Provided information below:

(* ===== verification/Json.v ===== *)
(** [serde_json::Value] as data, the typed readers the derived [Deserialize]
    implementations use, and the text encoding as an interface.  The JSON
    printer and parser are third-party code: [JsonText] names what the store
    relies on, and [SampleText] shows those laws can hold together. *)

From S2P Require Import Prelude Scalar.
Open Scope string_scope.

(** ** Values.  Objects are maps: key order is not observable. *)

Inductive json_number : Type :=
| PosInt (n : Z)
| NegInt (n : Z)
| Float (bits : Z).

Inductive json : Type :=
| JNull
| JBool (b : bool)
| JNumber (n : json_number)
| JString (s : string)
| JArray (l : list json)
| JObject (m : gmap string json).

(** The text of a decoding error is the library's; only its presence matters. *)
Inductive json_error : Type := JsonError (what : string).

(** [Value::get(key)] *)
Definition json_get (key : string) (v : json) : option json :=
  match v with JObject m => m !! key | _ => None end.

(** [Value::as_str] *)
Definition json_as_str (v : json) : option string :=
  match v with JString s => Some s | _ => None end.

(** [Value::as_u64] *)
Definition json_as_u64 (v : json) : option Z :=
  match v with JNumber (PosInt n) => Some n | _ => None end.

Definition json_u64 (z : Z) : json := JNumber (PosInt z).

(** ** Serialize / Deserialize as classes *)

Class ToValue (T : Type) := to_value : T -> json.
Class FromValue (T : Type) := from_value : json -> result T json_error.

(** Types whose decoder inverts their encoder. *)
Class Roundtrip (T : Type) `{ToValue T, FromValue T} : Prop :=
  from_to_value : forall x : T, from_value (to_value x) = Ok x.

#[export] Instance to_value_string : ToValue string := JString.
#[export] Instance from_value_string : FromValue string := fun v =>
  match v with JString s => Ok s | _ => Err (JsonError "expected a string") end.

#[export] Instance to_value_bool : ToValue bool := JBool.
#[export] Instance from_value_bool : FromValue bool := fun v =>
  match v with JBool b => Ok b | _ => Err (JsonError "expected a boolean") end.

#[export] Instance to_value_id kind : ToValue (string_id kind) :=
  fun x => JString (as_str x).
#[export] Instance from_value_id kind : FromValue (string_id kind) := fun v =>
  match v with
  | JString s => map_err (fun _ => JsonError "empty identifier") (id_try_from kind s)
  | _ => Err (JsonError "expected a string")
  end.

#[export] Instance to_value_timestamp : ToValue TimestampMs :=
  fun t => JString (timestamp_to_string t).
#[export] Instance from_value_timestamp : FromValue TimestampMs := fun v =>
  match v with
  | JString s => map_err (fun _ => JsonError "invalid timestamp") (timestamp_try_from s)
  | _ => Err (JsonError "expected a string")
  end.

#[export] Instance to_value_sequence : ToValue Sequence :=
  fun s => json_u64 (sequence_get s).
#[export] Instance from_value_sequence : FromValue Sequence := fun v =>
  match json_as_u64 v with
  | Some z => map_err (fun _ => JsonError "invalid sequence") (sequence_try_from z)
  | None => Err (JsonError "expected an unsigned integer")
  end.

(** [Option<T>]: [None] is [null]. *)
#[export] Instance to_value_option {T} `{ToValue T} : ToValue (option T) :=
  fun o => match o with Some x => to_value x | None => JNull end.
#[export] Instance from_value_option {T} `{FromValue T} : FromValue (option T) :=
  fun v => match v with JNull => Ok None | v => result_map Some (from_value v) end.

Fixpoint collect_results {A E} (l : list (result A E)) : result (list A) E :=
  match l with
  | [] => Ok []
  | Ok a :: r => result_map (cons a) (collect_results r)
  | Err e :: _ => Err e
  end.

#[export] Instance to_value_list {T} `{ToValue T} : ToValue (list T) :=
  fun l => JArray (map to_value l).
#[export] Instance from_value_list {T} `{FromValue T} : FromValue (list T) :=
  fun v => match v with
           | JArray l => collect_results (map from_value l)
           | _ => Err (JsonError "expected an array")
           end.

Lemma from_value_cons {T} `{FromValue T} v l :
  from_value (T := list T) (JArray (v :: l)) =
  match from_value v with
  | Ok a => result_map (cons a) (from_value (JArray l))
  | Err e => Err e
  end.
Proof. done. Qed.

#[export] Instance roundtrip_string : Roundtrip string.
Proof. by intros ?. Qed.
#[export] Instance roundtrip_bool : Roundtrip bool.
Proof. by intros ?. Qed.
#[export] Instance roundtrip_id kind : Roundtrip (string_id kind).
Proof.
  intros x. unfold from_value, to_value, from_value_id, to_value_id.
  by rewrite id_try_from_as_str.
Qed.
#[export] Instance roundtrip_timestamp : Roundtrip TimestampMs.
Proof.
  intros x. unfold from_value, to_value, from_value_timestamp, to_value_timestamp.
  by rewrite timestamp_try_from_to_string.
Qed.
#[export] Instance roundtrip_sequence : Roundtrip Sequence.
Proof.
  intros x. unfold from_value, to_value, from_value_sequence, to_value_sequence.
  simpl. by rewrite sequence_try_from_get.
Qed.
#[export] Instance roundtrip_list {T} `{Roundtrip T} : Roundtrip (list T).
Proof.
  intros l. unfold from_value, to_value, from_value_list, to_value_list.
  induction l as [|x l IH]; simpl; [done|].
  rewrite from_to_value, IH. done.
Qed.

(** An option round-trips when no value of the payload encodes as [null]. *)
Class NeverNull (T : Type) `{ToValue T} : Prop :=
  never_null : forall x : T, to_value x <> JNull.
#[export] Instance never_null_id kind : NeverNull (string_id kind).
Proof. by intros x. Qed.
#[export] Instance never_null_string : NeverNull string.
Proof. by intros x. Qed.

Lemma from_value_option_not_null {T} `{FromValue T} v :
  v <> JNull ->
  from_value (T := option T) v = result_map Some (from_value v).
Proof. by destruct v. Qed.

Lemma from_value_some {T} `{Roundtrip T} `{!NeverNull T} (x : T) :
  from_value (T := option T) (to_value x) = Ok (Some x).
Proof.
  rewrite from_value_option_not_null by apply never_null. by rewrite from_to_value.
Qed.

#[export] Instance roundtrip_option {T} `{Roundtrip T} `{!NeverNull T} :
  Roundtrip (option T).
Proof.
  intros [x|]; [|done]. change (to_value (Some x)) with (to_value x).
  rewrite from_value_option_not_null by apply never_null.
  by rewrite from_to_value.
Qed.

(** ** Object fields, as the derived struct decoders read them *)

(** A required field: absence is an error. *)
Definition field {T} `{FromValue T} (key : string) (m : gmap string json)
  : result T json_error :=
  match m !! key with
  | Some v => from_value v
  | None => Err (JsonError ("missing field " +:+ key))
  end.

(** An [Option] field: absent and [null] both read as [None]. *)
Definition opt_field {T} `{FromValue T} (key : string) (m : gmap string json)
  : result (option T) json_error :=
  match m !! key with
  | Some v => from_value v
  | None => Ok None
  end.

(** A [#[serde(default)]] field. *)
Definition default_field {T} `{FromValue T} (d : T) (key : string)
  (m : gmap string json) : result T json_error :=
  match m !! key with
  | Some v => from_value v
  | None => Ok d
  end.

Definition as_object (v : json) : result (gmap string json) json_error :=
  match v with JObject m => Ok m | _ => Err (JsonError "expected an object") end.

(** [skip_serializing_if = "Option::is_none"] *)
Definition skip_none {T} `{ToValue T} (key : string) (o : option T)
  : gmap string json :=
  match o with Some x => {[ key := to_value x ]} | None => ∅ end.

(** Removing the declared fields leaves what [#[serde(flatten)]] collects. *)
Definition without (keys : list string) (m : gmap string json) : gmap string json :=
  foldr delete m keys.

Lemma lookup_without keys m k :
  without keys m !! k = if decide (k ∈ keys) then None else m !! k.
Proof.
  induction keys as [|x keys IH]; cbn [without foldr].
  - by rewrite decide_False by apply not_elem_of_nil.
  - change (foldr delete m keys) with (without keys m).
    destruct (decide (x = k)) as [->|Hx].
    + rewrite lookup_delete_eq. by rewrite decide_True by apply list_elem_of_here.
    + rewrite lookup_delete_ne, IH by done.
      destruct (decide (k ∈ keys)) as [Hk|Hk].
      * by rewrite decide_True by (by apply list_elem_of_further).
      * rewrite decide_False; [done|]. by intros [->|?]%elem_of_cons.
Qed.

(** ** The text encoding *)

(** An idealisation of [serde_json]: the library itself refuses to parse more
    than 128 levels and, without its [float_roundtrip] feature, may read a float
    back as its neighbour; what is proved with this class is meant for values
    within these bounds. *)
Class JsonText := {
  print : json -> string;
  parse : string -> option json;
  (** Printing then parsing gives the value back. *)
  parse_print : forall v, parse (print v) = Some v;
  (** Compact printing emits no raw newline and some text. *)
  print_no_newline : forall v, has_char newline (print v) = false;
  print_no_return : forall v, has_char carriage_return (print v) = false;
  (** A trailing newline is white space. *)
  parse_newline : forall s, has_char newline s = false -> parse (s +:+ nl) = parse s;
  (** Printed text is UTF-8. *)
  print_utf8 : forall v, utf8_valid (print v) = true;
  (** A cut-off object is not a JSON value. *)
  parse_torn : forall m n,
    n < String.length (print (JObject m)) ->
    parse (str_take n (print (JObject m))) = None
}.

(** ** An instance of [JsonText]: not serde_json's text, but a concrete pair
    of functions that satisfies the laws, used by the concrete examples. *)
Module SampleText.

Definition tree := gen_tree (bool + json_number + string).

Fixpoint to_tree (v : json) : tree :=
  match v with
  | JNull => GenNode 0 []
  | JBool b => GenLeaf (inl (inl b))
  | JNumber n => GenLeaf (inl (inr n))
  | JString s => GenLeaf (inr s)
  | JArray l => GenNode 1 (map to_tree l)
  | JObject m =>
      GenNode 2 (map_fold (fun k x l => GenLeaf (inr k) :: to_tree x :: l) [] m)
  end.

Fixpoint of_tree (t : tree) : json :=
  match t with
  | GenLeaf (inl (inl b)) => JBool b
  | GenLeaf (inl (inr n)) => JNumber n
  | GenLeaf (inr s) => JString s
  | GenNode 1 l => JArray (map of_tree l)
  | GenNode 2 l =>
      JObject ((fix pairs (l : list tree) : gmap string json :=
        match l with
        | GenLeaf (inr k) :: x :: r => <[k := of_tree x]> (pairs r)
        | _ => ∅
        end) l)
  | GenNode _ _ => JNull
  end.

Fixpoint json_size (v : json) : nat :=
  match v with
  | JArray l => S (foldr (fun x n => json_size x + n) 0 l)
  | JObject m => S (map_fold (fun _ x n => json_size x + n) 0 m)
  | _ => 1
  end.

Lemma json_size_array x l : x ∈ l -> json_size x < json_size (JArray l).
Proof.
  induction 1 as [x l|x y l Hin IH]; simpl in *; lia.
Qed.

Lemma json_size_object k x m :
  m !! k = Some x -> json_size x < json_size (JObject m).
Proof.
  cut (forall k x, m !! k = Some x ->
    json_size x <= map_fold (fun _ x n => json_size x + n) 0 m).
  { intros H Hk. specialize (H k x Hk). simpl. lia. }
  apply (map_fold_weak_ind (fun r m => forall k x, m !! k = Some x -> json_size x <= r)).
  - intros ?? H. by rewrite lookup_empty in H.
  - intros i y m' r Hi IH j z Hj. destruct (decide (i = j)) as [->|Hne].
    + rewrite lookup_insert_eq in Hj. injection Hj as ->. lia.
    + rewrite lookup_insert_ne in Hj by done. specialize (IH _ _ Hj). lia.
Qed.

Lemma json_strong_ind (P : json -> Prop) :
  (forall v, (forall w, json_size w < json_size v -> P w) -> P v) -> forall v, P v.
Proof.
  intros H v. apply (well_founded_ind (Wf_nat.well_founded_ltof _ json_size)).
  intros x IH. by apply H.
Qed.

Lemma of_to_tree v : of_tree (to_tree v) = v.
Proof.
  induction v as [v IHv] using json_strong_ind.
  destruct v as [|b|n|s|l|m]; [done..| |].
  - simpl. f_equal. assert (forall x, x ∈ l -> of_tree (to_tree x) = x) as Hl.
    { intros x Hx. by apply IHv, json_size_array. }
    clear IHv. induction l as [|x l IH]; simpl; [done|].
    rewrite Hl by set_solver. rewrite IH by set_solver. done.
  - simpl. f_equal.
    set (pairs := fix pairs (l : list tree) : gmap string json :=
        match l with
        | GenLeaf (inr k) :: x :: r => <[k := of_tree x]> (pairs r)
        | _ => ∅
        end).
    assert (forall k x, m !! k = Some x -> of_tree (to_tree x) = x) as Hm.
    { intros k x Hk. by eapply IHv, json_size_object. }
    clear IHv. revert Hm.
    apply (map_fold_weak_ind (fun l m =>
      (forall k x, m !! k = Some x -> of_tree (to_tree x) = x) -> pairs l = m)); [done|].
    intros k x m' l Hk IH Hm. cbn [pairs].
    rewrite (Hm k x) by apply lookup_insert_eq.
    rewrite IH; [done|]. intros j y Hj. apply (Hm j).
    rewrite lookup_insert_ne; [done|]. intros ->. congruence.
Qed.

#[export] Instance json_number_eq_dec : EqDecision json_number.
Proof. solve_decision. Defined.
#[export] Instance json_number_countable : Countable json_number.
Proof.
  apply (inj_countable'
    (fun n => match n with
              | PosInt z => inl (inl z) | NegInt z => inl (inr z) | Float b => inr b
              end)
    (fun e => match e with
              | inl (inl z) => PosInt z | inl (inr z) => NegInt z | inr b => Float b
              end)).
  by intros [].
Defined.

End of Provided information.

- _Aim of the exercise_: Reproduce the records above exactly, from the first line to the line that holds "Class ToValue (T", inclusive, and omit everything after it.

- _Task answer_:
(* ===== verification/Json.v ===== *)
(** [serde_json::Value] as data, the typed readers the derived [Deserialize]
    implementations use, and the text encoding as an interface.  The JSON
    printer and parser are third-party code: [JsonText] names what the store
    relies on, and [SampleText] shows those laws can hold together. *)

From S2P Require Import Prelude Scalar.
Open Scope string_scope.

(** ** Values.  Objects are maps: key order is not observable. *)

Inductive json_number : Type :=
| PosInt (n : Z)
| NegInt (n : Z)
| Float (bits : Z).

Inductive json : Type :=
| JNull
| JBool (b : bool)
| JNumber (n : json_number)
| JString (s : string)
| JArray (l : list json)
| JObject (m : gmap string json).

(** The text of a decoding error is the library's; only its presence matters. *)
Inductive json_error : Type := JsonError (what : string).

(** [Value::get(key)] *)
Definition json_get (key : string) (v : json) : option json :=
  match v with JObject m => m !! key | _ => None end.

(** [Value::as_str] *)
Definition json_as_str (v : json) : option string :=
  match v with JString s => Some s | _ => None end.

(** [Value::as_u64] *)
Definition json_as_u64 (v : json) : option Z :=
  match v with JNumber (PosInt n) => Some n | _ => None end.

Definition json_u64 (z : Z) : json := JNumber (PosInt z).

(** ** Serialize / Deserialize as classes *)

Class ToValue (T : Type) := to_value : T -> json.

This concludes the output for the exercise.